Cleansing? It's already over. The cleansing of what remained of your minds, the ranks of the public "rising from its knees" to enter the era of Russia's Renaissance ushered in by Anatoly Chubais. Our Renaissance is incarnated by a slight lieutenant-colonel who has been a universal soldier of the Party, the KGB, St. Petersburg mayor's office and presidential administration. In all his various missions assigned by his various bosses, he proved his worth: obtained NATO secrets for the Motherland, controlled the financial jungles of St. Petersburg, certified the authenticity of a disgraced prosecutor general's genitals and wiped Yury Luzhkov and Yevgeny Primakov out in the toilet.

But today, he finds himself for the first time at the cold summit of power where there is no one to give him orders and no boss above him. He feels lost up there, like a spy who can't make contact with Headquarters.
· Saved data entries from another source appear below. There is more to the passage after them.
Lemma smooth_wrong_network cfg unix_now uuid v l :
  0 ≤ probe_timeout cfg → vm_network v ≠ local_network cfg → smooth (probe_timeout cfg) [PVersion v] (Some behavior) l →
  ∃ l', do_probe cfg unix_now uuid l = (inl (WrongNetwork (local_network cfg) (vm_network v)), l') ∧ lk_sent l' = lk_sent l.
Proof.
  intros Ht Hnet Hl. unfold do_probe.
  destruct (smooth_subscribe _ _ _ l Hl) as (l0 & E0 & Hl0 & Hs0 & _).
  rewrite (link_bind_ok _ _ _ _ _ E0).
  destruct (smooth_dequeue _ TVersion (PVersion v) _ _ _ Ht eq_refl Hl0) as (l1 & E1 & Hl1 & Hs1).
  assert (E1' : dequeue_version (probe_timeout cfg) l0 = (inr v, l1)) by (unfold dequeue_version; by rewrite (link_bind_ok _ _ _ _ _ E1)).
  rewrite (link_bind_ok _ _ _ _ _ E1'), decide_True by done. exists l1. split; [done|congruence].
Qed.

Lemma smooth_silent cfg unix_now uuid l :
  smooth (probe_timeout cfg) [] (Some behavior) l →
  ∃ l', do_probe cfg unix_now uuid l = (inl (ProtoTimeout (probe_timeout cfg)), l') ∧ lk_sent l' = lk_sent l ∧
    lk_elapsed l' = lk_elapsed l + probe_timeout cfg.
Proof.
  intros Hl. unfold do_probe. destruct (smooth_subscribe _ _ _ l Hl) as (l0 & E0 & (Hi & Hq & _) & Hs0 & He0).
  rewrite (link_bind_ok _ _ _ _ _ E0). exists (link_wait (probe_timeout cfg) l0). split; [|split; [exact Hs0|cbn; by rewrite He0]].
  unfold dequeue_version, mbind, LinkM_bind. cbn [dequeue this_session LinkM_session]. unfold link_dequeue. by rewrite Hi, Hq.
Qed.

(** A handshake with a new stream of this peer. *)
Definition probe_fake (cfg : ProbeInitializerConfig) (unix_now : Z) (uuid : bytes) (delays : list Duration)
    : (ProtocolError + ProbeResult) * Link :=
  do_probe (M := LinkM) cfg unix_now uuid (open_link delays []).
End run.

(** C25: what a probe makes of the test peer. As long as its messages arrive in time, a peer of our network is probed with success
    whatever the number of rounds: its version and the one address it gives, and it hangs up on the reject exactly if it is the
    kind that does. A silent peer costs one timeout and a peer of another network is refused, and neither is sent anything. *)
Theorem fake_peer_probed `{!PbAddressesLaws} peer_uuid behavior stream_ended cfg unix_now uuid delays :
  0 ≤ probe_timeout cfg → local_network cfg = FAKE_NETWORK → Forall (λ d, d ≤ probe_timeout cfg) delays →
  let v := mkVersion 7 0 0 peer_uuid (str "/fake-kaspad/") true None FAKE_NETWORK in
  let '(res, l) := probe_fake peer_uuid behavior stream_ended cfg unix_now uuid delays in
  match behavior with
  | IgnoreReject => res = inr (mkProbeResult v [fake_address]) ∧ lk_peer l = Some IgnoreReject
  | CloseOnReject => res = inr (mkProbeResult v [fake_address]) ∧ lk_peer l = None
  | Silent => res = inl (ProtoTimeout (probe_timeout cfg)) ∧ lk_sent l = [] ∧ lk_elapsed l = probe_timeout cfg
  | WrongNetworkPeer => res = inl (WrongNetwork FAKE_NETWORK FAKE_TESTNET) ∧ lk_sent l = []
  end.
Proof.
  intros Ht Hnet Hd v. unfold probe_fake. destruct behavior.
  - edestruct (smooth_do_probe peer_uuid IgnoreReject stream_ended cfg unix_now uuid v) as (l' & -> & (_ & -> & _)); done.
  - edestruct (smooth_do_probe peer_uuid CloseOnReject stream_ended cfg unix_now uuid v) as (l' & -> & (_ & -> & _)); done.
  - edestruct (smooth_silent peer_uuid Silent stream_ended cfg unix_now uuid) as (l' & -> & Hs & He); [|by rewrite He].
    split; [reflexivity|]. split; [reflexivity|]. split; [reflexivity|exact Hd].
  - edestruct (smooth_wrong_network peer_uuid WrongNetworkPeer stream_ended cfg unix_now uuid
      (mkVersion 7 0 0 peer_uuid (str "/fake-kaspad/") true None FAKE_TESTNET)) as (l' & -> & Hs); [done|by rewrite Hnet|done|].
    by rewrite Hnet.
Qed.

(** ** Open streams *)

(** Any number of probes of one test peer: their connections, the stream tasks that run, and the counter. *)
Record Lab : Type := mkLab { lab_conns : gmap nat ConnLife; lab_streams : gset nat; open_streams : Z }.
Definition new_lab : Lab := mkLab ∅ ∅ 0.

(** [message_stream]: the counter goes up and the task is spawned with the guard. *)
Definition message_stream (i : nat) (lab : Lab) : Lab :=
  mkLab (lab_conns lab) ({[i]} ∪ lab_streams lab) (u64_fetch_add (open_streams lab) 1).
(** The task returns: [StreamGuard::drop]. *)
Definition drop_guard (i : nat) (lab : Lab) : Lab :=
  mkLab (lab_conns lab) (lab_streams lab ∖ {[i]}) (u64_fetch_sub (open_streams lab) 1).
Definition set_conn (i : nat) (s : ConnLife) (lab : Lab) : Lab :=
  mkLab (<[i := s]> (lab_conns lab)) (lab_streams lab) (open_streams lab).

Section lab.
Context (cfg : ProbeInitializerConfig) (lifetime : Duration) (unix_now : Z) (uuid : bytes).
Abbreviation conn_step := (cstep cfg lifetime unix_now uuid) (only parsing).

(** A stream opens when a probe's connection does. Its task returns when the client has ended the stream, which closing the
    router does, or on its own account, on the reject or when it cannot send. *)
Inductive lstep : Lab → Lab → Prop :=
  | l_probe lab i :
      lab_conns lab !! i = None → lstep lab (set_conn i new_connection lab)
  | l_connect lab i s s' :
      lab_conns lab !! i = Some s → cn_router s = NoRouter → conn_step s s' → cn_router s' ≠ NoRouter →
      lstep lab (message_stream i (set_conn i s' lab))
  | l_conn lab i s s' :
      lab_conns lab !! i = Some s → conn_step s s' → (cn_router s = NoRouter → cn_router s' = NoRouter) →
      lstep lab (set_conn i s' lab)
  | l_ended lab i s :
      i ∈ lab_streams lab → lab_conns lab !! i = Some s → cn_router s = RouterClosed → lstep lab (drop_guard i lab)
  | l_returned lab i :
      i ∈ lab_streams lab → lstep lab (drop_guard i lab).

Record lab_inv (lab : Lab) : Prop := {
  lab_count : open_streams lab = u64_wrap (Z.of_nat (size (lab_streams lab)));
  lab_reach : ∀ i s, lab_conns lab !! i = Some s → creachable cfg lifetime unix_now uuid s;
  lab_owned : ∀ i, i ∈ lab_streams lab → ∃ s, lab_conns lab !! i = Some s ∧ cn_router s ≠ NoRouter;
}.

Context (Ht : 0 ≤ probe_timeout cfg) (Hlife : max_connection_lifetime cfg = Some lifetime).

Lemma lab_inv_drop lab i : lab_inv lab → i ∈ lab_streams lab → lab_inv (drop_guard i lab).
Proof.
  intros [Hc Hr Ho] Hi. split; cbn; [|done|set_solver]. rewrite Hc, size_difference by set_solver. rewrite size_singleton.
  assert (size ({[i]} : gset nat) ≤ size (lab_streams lab))%nat as Hle by (apply subseteq_size; set_solver).
  rewrite size_singleton in Hle.
  unfold u64_fetch_sub, u64_wrap. rewrite Zminus_mod_idemp_l. f_equal. lia.
Qed.

Lemma lab_inv_step lab lab' : lab_inv lab → lstep lab lab' → lab_inv lab'.
Proof.
  intros [Hc Hr Ho] Hst. destruct Hst as [lab i Hn|lab i s s' Hs Hno Hst Hro|lab i s s' Hs Hst Hno|lab i s Hi Hs Hcl|lab i Hi].
  - split; cbn; [done| |].
    + intros j s [[<- <-]|[_ Hj]]%lookup_insert_Some; [apply rtc_refl|by eapply Hr].
    + intros j Hj. destruct (Ho j Hj) as (s & Hs & Hne). exists s. rewrite lookup_insert_ne; [done|]. intros <-. congruence.
  - assert (Hni : i ∉ lab_streams lab) by (intros Hi; destruct (Ho i Hi) as (s1 & Hs1 & Hne); congruence). split; cbn.
    + rewrite Hc, size_union by set_solver. rewrite size_singleton. unfold u64_fetch_add, u64_wrap.
      rewrite Zplus_mod_idemp_l. f_equal. lia.
    + intros j s1 [[<- <-]|[_ Hj]]%lookup_insert_Some; [|by eapply Hr]. eapply rtc_r; [by eapply Hr|done].
    + intros j. rewrite elem_of_union, elem_of_singleton. intros [->|Hj]; [exists s'; by rewrite lookup_insert_eq|].
      destruct (Ho j Hj) as (s1 & Hs1 & Hne). exists s1. rewrite lookup_insert_ne; [done|]. intros <-. done.
  - split; cbn; [done| |].
    + intros j s1 [[<- <-]|[_ Hj]]%lookup_insert_Some; [|by eapply Hr]. eapply rtc_r; [by eapply Hr|done].
    + intros j Hj. destruct (Ho j Hj) as (s1 & Hs1 & Hne). destruct (decide (i = j)) as [<-|Hij].
      * exists s'. rewrite lookup_insert_eq. split; [done|]. eapply router_stays; [|done]. congruence.
      * exists s1. by rewrite lookup_insert_ne.
  - by apply lab_inv_drop.
  - by apply lab_inv_drop.
Qed.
Both in university and at the KGB school, he always passed his "scientific atheism" exams with full marks. Now, he's suddenly become a religious man, sharing his thoughts on theological matters with the public and explaining to us all "why the Savior came into this world." He tries to meet more often with the church's top officials, probably in a subconscious attempt to re-establish contact through them with Headquarters.

But the church officials can't help him. They feel a genetic fear in his presence. They know him too well. It was precisely his kind -- scrupulously polite, proper, cultivated majors and lieutenant-colonels with cold, harsh gazes -- who "oversaw" their church careers from the very beginning.

He returns to the Kremlin and reads the latest reports on losses in the war. These are the real reports that we don't see. He recalls Macbeth and prophetically predicts new explosions in our cities. "I am in blood Stepped in so far that, should I wade no more Returning were as tedious as go o'er."

Andrei Piontkovsky is director of the Center of Strategic Research in Moscow.